Before Garamendi left office, he put into place a new rule specifying that these groups could collect intervenor fees, even when a rate dispute is resolved before a full-blown hearing. The rule went into effect at the end of January, but has yet to be tested.

The rule was necessary, said FTCR’s founder Harvey Rosenfield, because the insurers weren’t paying the fees–sometimes in the tens of thousands of dollars–when they decided to drop an application for a rate increase, or when they negotiated a lower rate increase.

“They were playing a cat and mouse game,” he said. “When the companies determined that the department was going to call a hearing, they’d withdraw the filing.” And, despite spending significant time and money investigating the rate request, the FTCR would be out of pocket.

Under the new rule, insurance companies need to pay the intervenor fees, even if a rate application stops short of a full-blown hearing. That’s got insurers crying foul.

“It’s a system set up to provoke confrontation,” said Bill Sirola, spokesperson for State Farm insurance company. “It’s a system that rewards the intervenors under any circumstances.”

But consumer advocates say the insurers don’t like the system because it keeps rates in check. “This is about trying to choke us off so they can rip of the consumer with impunity,” said Rosenfield.

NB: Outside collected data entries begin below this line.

(* ===== verification/StoreFacts.v ===== *)
(** * Reasoning about database computations

    - inversion of a run of [mbind], [try], [sql], [Transaction];
    - [preserves R m]: every run of [m], failed or not, relates the databases by
      the preorder [R]; closed under the operations of the monad, with a tactic
      [solve_preserves] that decomposes a computation;
    - [same f]: the preorder "table [f] is unchanged", the frame of an operation;
    - atomicity: a transaction that returns an error leaves the database alone. *)

From S2P Require Import Prelude Numeric Domain Store.
From stdpp Require Import list sorting.


(** ** Running computations *)

Lemma bind_ok {A B} (m : M A) (k : A -> M B) e w b w' :
  (x ← m; k x) e w = (Ok b, w') ->
  exists a w1, m e w = (Ok a, w1) /\ k a e w1 = (Ok b, w').
Proof.
  unfold mbind, M_bind. destruct (m e w) as [[a|er] w1]; [eauto|discriminate].
Qed.

Lemma bind_err {A B} (m : M A) (k : A -> M B) e w er w' :
  (x ← m; k x) e w = (Err er, w') ->
  m e w = (Err er, w') \/
  exists a w1, m e w = (Ok a, w1) /\ k a e w1 = (Err er, w').
Proof.
  unfold mbind, M_bind. destruct (m e w) as [[a|er'] w1]; intros H; [eauto|].
  left. congruence.
Qed.

Lemma bind_cases {A B} (m : M A) (k : A -> M B) e w r w' :
  (x ← m; k x) e w = (r, w') ->
  (exists a w1, m e w = (Ok a, w1) /\ k a e w1 = (r, w')) \/
  (exists er, r = Err er /\ m e w = (Err er, w')).
Proof.
  unfold mbind, M_bind. destruct (m e w) as [[a|er] w1]; [eauto|]. intros [= <- <-]. eauto.
Qed.

Lemma bind_assoc {A B C} (m : M A) (k : A -> M B) (h : B -> M C) e w :
  ((m ≫= k) ≫= h) e w = (m ≫= fun a => k a ≫= h) e w.
Proof. unfold mbind, M_bind. by destruct (m e w) as [[a|er] w1]. Qed.

Lemma bind_run {A B} (m : M A) (k : A -> M B) e w a w1 :
  m e w = (Ok a, w1) -> (x ← m; k x) e w = k a e w1.
Proof. unfold mbind, M_bind. by intros ->. Qed.

Lemma bind_run_err {A B} (m : M A) (k : A -> M B) e w er w1 :
  m e w = (Err er, w1) -> (x ← m; k x) e w = (Err er, w1).
Proof. unfold mbind, M_bind. by intros ->. Qed.

Lemma try_run {A} (m : M A) e w r w' :
  try m e w = (r, w') -> exists r0, r = Ok r0 /\ m e w = (r0, w').
Proof. unfold try. destruct (m e w) as [r0 w0]. intros [= <- <-]. eauto. Qed.

(** [try] never fails: what follows it always runs. *)
Lemma try_bind {A B} (m : M A) (k : result A -> M B) e w r w' :
  (x ← try m; k x) e w = (r, w') -> exists r0 w1, m e w = (r0, w1) /\ k r0 e w1 = (r, w').
Proof. unfold mbind, M_bind, try. destruct (m e w) as [r0 w1]. eauto. Qed.

Lemma try_eq {A} (m : M A) e w r w' : m e w = (r, w') -> try m e w = (Ok r, w').
Proof. unfold try. by intros ->. Qed.

Lemma sql_ok {A} (f : DB -> result (A * DB)) e w a w' :
  sql f e w = (Ok a, w') ->
  exists d, f (w_db w) = Ok (a, d) /\ w' = next_step (set_db d w) /\ w_aborted w = false.
Proof.
  unfold sql. destruct (w_aborted w); [discriminate|].
  destruct (env_fault _ _); [discriminate|].
  destruct (f (w_db w)) as [[a' d]|er]; [|discriminate]. intros [= -> <-]. eauto.
Qed.

Lemma sql_err_db {A} (f : DB -> result (A * DB)) e w er w' :
  sql f e w = (Err er, w') -> w_db w' = w_db w.
Proof.
  unfold sql. destruct (w_aborted w); [by intros [= _ <-]|].
  destruct (env_fault _ _); [by intros [= _ <-]|].
  destruct (f (w_db w)) as [[a' d]|er']; [discriminate|by intros [= _ <-]].
Qed.
(* ===== verification/OrderRepo.v ===== *)
(** * The order repository ([repository/order_repository.go])

    One definition per method, each statement a [sql] step on the tables [orders],
    [order_transactions] and [order_audit_log], with the CHECK constraints of
    migrations 000027 and 000028.  A price goes to the database as the text of a
    decimal and is rounded to NUMERIC(18, 6) there; [Create] returns the row it
    sent, the other methods the row they read back. *)

From S2P Require Import Prelude Numeric Domain Store StoreFacts.
From stdpp Require Import sorting.
#[local] Open Scope Z_scope.

(** ** Rows *)

Definition order_type_ok (t : OrderType) : bool :=
  match t with OtherOrderType _ => false | _ => true end.
Definition direction_ok (t : OrderDirection) : bool :=
  match t with OtherDirection _ => false | _ => true end.

(** The CHECK constraints, the foreign key on [racun] and the INTEGER type of
    [quantity]. *)
Definition orders_check (m : orderModel) (d : DB) : bool :=
  order_type_ok (om_OrderType m) && direction_ok (om_Direction m) &&
  (0 <? om_Quantity m) && (om_Quantity m <? 2 ^ 31) && (0 <? om_ContractSize m) && (0 <=? om_RemainingPortions m) &&
  bool_decide (is_Some (d_racun d !! om_AccountID m)).

Definition with_status (s : OrderStatus) (by_ : option ApprovedBy) (m : orderModel) : orderModel :=
  mkOrderModel (om_UserID m) (om_AccountID m) (om_ListingID m) (om_OrderType m) (om_Direction m)
    (om_Quantity m) (om_ContractSize m) (om_PricePerUnit m) (om_StopPrice m) s
    (match by_ with Some b => Some b | None => om_ApprovedBy m end) (om_IsDone m)
    (om_RemainingPortions m) (om_AfterHours m) (om_AllOrNone m) (om_Margin m) (om_IsClient m)
    (om_FundID m) (om_CreatedAt m).

Definition with_remaining (n : Z) (done_ : bool) (m : orderModel) : orderModel :=
  mkOrderModel (om_UserID m) (om_AccountID m) (om_ListingID m) (om_OrderType m) (om_Direction m)
    (om_Quantity m) (om_ContractSize m) (om_PricePerUnit m) (om_StopPrice m) (om_Status m)
    (om_ApprovedBy m) done_ n (om_AfterHours m) (om_AllOrNone m) (om_Margin m) (om_IsClient m)
    (om_FundID m) (om_CreatedAt m).

Definition with_done (m : orderModel) : orderModel :=
  with_remaining 0 true (with_status OrderStatusDone None m).

Definition with_canceled (m : orderModel) : orderModel :=
  with_remaining (om_RemainingPortions m) true (with_status OrderStatusCanceled None m).

(** [UPDATE core_banking.orders SET ... WHERE id = ?]: the rows affected. *)
Definition update_order (id : Z) (f : orderModel -> orderModel) (d : DB) : result (Z * DB) :=
  match d_orders d !! id with
  | None => Ok (0, d)
  | Some m =>
      if 0 <=? om_RemainingPortions (f m)
      then Ok (1, set_orders (<[id := f m]> (d_orders d)) d)
      else Err ErrDB
  end.

(** One row's contribution to [GetNetHoldings]. *)
Definition net_contrib (m : orderModel) : Z :=
  match om_Direction m, om_Status m with
  | OrderDirectionBuy, OrderStatusDone => om_Quantity m
  | OrderDirectionBuy, OrderStatusCanceled =>
      if 0 <? om_Quantity m - om_RemainingPortions m
      then om_Quantity m - om_RemainingPortions m else 0
  | OrderDirectionSell, OrderStatusDone => - om_Quantity m
  | OrderDirectionSell, OrderStatusCanceled =>
      if 0 <? om_Quantity m - om_RemainingPortions m
      then - (om_Quantity m - om_RemainingPortions m) else 0
  | OrderDirectionSell, (OrderStatusPending | OrderStatusApproved) =>
      if om_IsDone m then 0 else - om_Quantity m
  | _, _ => 0
  end.

Definition owned_by (userID listingID : Z) (m : orderModel) : bool :=
  (om_UserID m =? userID) && (om_ListingID m =? listingID).

Definition net_of (userID listingID : Z) (os : gmap Z orderModel) : Z :=
  msum (fun m => if owned_by userID listingID m then net_contrib m else 0) os.

(** The query of [GetNetHoldings]. *)
Definition net_holdings (userID listingID : Z) (d : DB) : Z := net_of userID listingID (d_orders d).

(** The rows of a SELECT ordered by [created_at DESC]. *)
Definition newer_first (a b : Z * orderModel) : Prop := om_CreatedAt b.2 <= om_CreatedAt a.2.
#[export] Instance newer_first_dec a b : Decision (newer_first a b).
Proof. unfold newer_first. apply _. Defined.

Definition select_orders (P : orderModel -> bool) (d : DB) : list (Z * orderModel) :=
  merge_sort newer_first (filter (fun r => P r.2 = true) (map_to_list (d_orders d))).

(** ** Methods *)

Section repo.
Context `{DL : decimal.Lib}.

Definition parse_price (q : option Q) : option decimal.t :=
  match q with Some q => decimal.NewFromString q | None => None end.

(** [orderModel.toDomain], on a row whose price texts denote [ppu] and [sp]. *)
Definition toDomain_prices (id : Z) (m : orderModel) (ppu sp : option Q) : Order :=
  {| o_ID := id;
     o_UserID := om_UserID m;
     o_AccountID := om_AccountID m;
     o_ListingID := om_ListingID m;
     o_OrderType := om_OrderType m;
     o_Direction := om_Direction m;
     o_Quantity := om_Quantity m;
     o_ContractSize := om_ContractSize m;
     o_PricePerUnit := parse_price ppu;
     o_StopPrice := parse_price sp;
     o_Status := om_Status m;
     o_ApprovedBy := om_ApprovedBy m;
     o_IsDone := om_IsDone m;
     o_RemainingPortions := om_RemainingPortions m;
     o_AfterHours := om_AfterHours m;
     o_AllOrNone := om_AllOrNone m;
     o_Margin := om_Margin m;
     o_IsClient := om_IsClient m;
     o_FundID := om_FundID m |}.

Definition toDomain (id : Z) (m : orderModel) : Order :=
  toDomain_prices id m (micros <$> om_PricePerUnit m) (micros <$> om_StopPrice m).

(** [decimalToStr]: the text sent for a NUMERIC column. *)
Definition decimalToStr (d : option decimal.t) : option Q := decimal.String <$> d.

(** The text of a price stored into NUMERIC(18, 6). *)
Definition store_price (q : option Q) : result (option Z) :=
  match q with
  | None => Ok None
  | Some q => match store_micros q with Some c => Ok (Some c) | None => Err ErrDB end
  end.

Definition insertAuditLog (orderID : Z) (oldStatus : option OrderStatus) (newStatus : OrderStatus)
    (changedBy : option Z) (note : option (Z * Z)) : M unit :=
  try (sql (fun d =>
    if bool_decide (is_Some (d_orders d !! orderID))
    then Ok (tt, set_order_audit_log
                   (d_order_audit_log d ++
                    [mkOrderAuditLogModel orderID oldStatus newStatus changedBy note]) d)
    else Err ErrDB)) ;;
  mret tt.

(** The row [Create] builds from the request. *)
Definition create_model (req : CreateOrderRequest) (status : OrderStatus)
    (ppu sp : option Z) (now : Z) : orderModel :=
  {| om_UserID := req_UserID req;
     om_AccountID := req_AccountID req;
     om_ListingID := req_ListingID req;
     om_OrderType := req_OrderType req;
     om_Direction := req_Direction req;
     om_Quantity := req_Quantity req;
     om_ContractSize := req_ContractSize req;
     om_PricePerUnit := ppu;
     om_StopPrice := sp;
     om_Status := status;
     om_ApprovedBy :=
       match req_ApprovedByOverride req with
       | Some b => Some b
       | None => if decide (status = OrderStatusApproved) then Some ApprovedByNoApproval else None
       end;
     om_IsDone := false;
     om_RemainingPortions := req_Quantity req;
     om_AfterHours := req_AfterHours req;
     om_AllOrNone := req_AllOrNone req;
     om_Margin := req_Margin req;
     om_IsClient := req_IsClient req;
     om_FundID := req_FundID req;
     om_CreatedAt := now |}.

Definition insert_order (req : CreateOrderRequest) (status : OrderStatus) (now : Z)
    (id : Z) (d : DB) : result (Z * orderModel * DB) :=
  match store_price (decimalToStr (req_PricePerUnit req)),
        store_price (decimalToStr (req_StopPrice req)) with
  | Ok ppu, Ok sp =>
      let m := create_model req status ppu sp now in
      if orders_check m d && bool_decide (d_orders d !! id = None)
      then Ok (id, m, set_orders (<[id := m]> (d_orders d)) d)
      else Err ErrDB
  | _, _ => Err ErrDB
  end.

Definition Create (req : CreateOrderRequest) (status : OrderStatus) : M Order :=
  now ← time_now;
  '(id, m) ← sql_insert (insert_order req status now);
  mret (toDomain_prices id m (decimalToStr (req_PricePerUnit req))
                             (decimalToStr (req_StopPrice req))).

Definition GetByID (id : Z) : M Order :=
  row ← sql_read (fun d => d_orders d !! id);
  match row with
  | None => throw ErrOrderNotFound
  | Some m => mret (toDomain id m)
  end.

(** The best-effort pre-fetch of the row for the audit trail. *)
Definition prefetch (id : Z) : M (option orderModel) :=
  r ← try (sql_read (fun d => d_orders d !! id));
  mret (match r with Ok row => row | Err _ => None end).

Definition UpdateStatus (id : Z) (status : OrderStatus) (approvedBy : option ApprovedBy) : M Order :=
  existing ← prefetch id;
  rows ← sql (update_order id (with_status status approvedBy));
  if (rows =? 0) then throw ErrOrderNotFound
  else
    insertAuditLog id (om_Status <$> existing) status
      (match approvedBy with Some (ApprovedByUser uid) => Some uid | _ => None end) None ;;
    GetByID id.

Definition UpdateRemainingPortions (id remaining : Z) (isDone : bool) : M Order :=
  rows ← sql (update_order id (with_remaining remaining isDone));
  if (rows =? 0) then throw ErrOrderNotFound else GetByID id.

Definition ListByUserID (userID : Z) (statusFilter : option OrderStatus) : M (list Order) :=
  rows ← sql_read (select_orders (fun m =>
    (om_UserID m =? userID) &&
    match statusFilter with None => true | Some s => bool_decide (om_Status m = s) end));
  mret ((fun r => toDomain r.1 r.2) <$> rows).

Definition ListByStatus (status : option OrderStatus) : M (list Order) :=
  rows ← sql_read (select_orders (fun m =>
    match status with None => true | Some s => bool_decide (om_Status m = s) end));
  mret ((fun r => toDomain r.1 r.2) <$> rows).

Definition ListActiveByListing (listingID : Z) : M (list Order) :=
  rows ← sql_read (fun d => filter (fun r : Z * orderModel =>
    om_ListingID r.2 = listingID /\ om_Status r.2 = OrderStatusApproved /\ om_IsDone r.2 = false)
    (map_to_list (d_orders d)));
  mret ((fun r => toDomain r.1 r.2) <$> rows).

(** [orderTransactionModel.toDomain]: an unreadable price is the zero decimal. *)
Definition toDomain_transaction (orderID qty : Z) (price : Q) (time : Z) : OrderTransaction :=
  mkOrderTransaction orderID qty
    (match decimal.NewFromString price with Some d => d | None => decimal.Zero end) time.

(** [order_transactions] has CHECK (executed_quantity > 0) and
    CHECK (executed_price > 0). *)
Definition insert_transaction (orderID qty : Z) (price : Q) (time : Z) (d : DB) : result (unit * DB) :=
  match store_micros price with
  | Some c =>
      if (0 <? qty) && (0 <? c) && bool_decide (is_Some (d_orders d !! orderID))
      then Ok (tt, set_order_transactions
                     (d_order_transactions d ++ [mkOrderTransactionModel orderID qty c time]) d)
      else Err ErrDB
  | None => Err ErrDB
  end.

Definition CreateTransaction (orderID qty : Z) (price : decimal.t) : M OrderTransaction :=
  now ← time_now;
  sql (insert_transaction orderID qty (decimal.String price) now) ;;
  mret (toDomain_transaction orderID qty (decimal.String price) now).

Definition GetTransactionsByOrderID (orderID : Z) : M (list OrderTransaction) :=
  rows ← sql_read (fun d => filter (fun t => ot_OrderID t = orderID) (d_order_transactions d));
  mret ((fun t => toDomain_transaction (ot_OrderID t) (ot_ExecutedQuantity t)
                    (micros (ot_ExecutedPrice t)) (ot_ExecutionTime t)) <$> sort_by ot_ExecutionTime rows).

Definition MarkDone (id : Z) : M Order :=
  rows ← sql (update_order id with_done);
  if (rows =? 0) then throw ErrOrderNotFound
  else
    insertAuditLog id (Some OrderStatusApproved) OrderStatusDone None None ;;
    GetByID id.

Definition Cancel (id : Z) : M Order :=
  existing ← prefetch id;
  rows ← sql (update_order id with_canceled);
  if (rows =? 0) then throw ErrOrderNotFound
  else
    let note :=
      match existing with
      | Some m =>
          let executedQty := int32_sub (om_Quantity m) (om_RemainingPortions m) in
          if 0 <? executedQty then Some (executedQty, om_Quantity m) else None
      | None => None
      end in
    insertAuditLog id (om_Status <$> existing) OrderStatusCanceled None note ;;
    GetByID id.

Definition GetNetHoldings (userID listingID : Z) : M Z :=
  sql_read (net_holdings userID listingID).
End repo.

Rosenfield authored Proposition 103, the package of insurance reforms passed by voters in 1988. The fees are part of what the department calls the “consumer participation program,” and was intended to offset the power of insurance companies in the rate-setting process.

The statute reads that the commissioner shall award “advocacy and witness fees” to an individual or group that makes “a substantial contribution to the adoption of any order, regulation or decision by the commissioner or a court.”

“The whole idea of the statute is to make sure that people get paid to represent the consumer,” Rosenfield explained.

But there’s strong disagreement over what constitutes a “decision” by the department.

By Sam Sorich’s lights, it’s a simple matter: no hearing, no fee. “The way we read the law, it requires a proceeding and it requires a decision,” said Sorich, spokesperson for the Association of California Insurance Companies.

“We think that the Department doesn’t have the authority to implement this regulation. The statute doesn’t allow it,” said Sorich. “We think good public policy agrees with the law.”

But the consumer advocates counter that any time the Department decides not to schedule a hearing–because the rate dispute has been negotiated informally or the company drops its application–that still constitutes a decision by the department, and often a savings to ratepayers.

For insurers, the Garamendi rule adds insult to injury. The industry has chafed at the “consumer participation program” for nearly 20 years.

“If you have a popularly elected commissioner, if you have the best consumer representative you can find, why do you need a paid cadre of consumer representatives?”

According to the Department of Insurance, over $2 million was paid out in intervenor fees in 2006 alone, money Sirola calls, “an unnecessary and extra cost of doing business.”

The great bulk of those fees were paid out by the Department–which of course gets its budget from the insurance companies. Only two companies had to pay intervenor fees out of their own pockets in 2006: The FTCR collected $29,000 from Farmers Insurance and almost $47,000 from Medical Protective.

But tens of thousands of dollars in fees are challenged by insurers, according to Rosenfield, in instances of rate applications that didn’t go to a hearing.
Fees going back three and four years, from companies like Norcal Mutual Insurance, SAFECO and State Farm, are still tied up in challenges. Those are the fees the new rule is intended to capture.

“Our experts were not getting paid. If they don’t get paid they can’t keep working for us. And we can’t keep doing what we’re doing,” Rosenfield said.
For now, the insurers are waiting to see how the new rule is implemented and whether to challenge is in court. “The question is, do we have to file a lawsuit,” said Sorich.

If the insurers do sue, “It’s a lawsuit they’re going to lose,” said Rosenfield.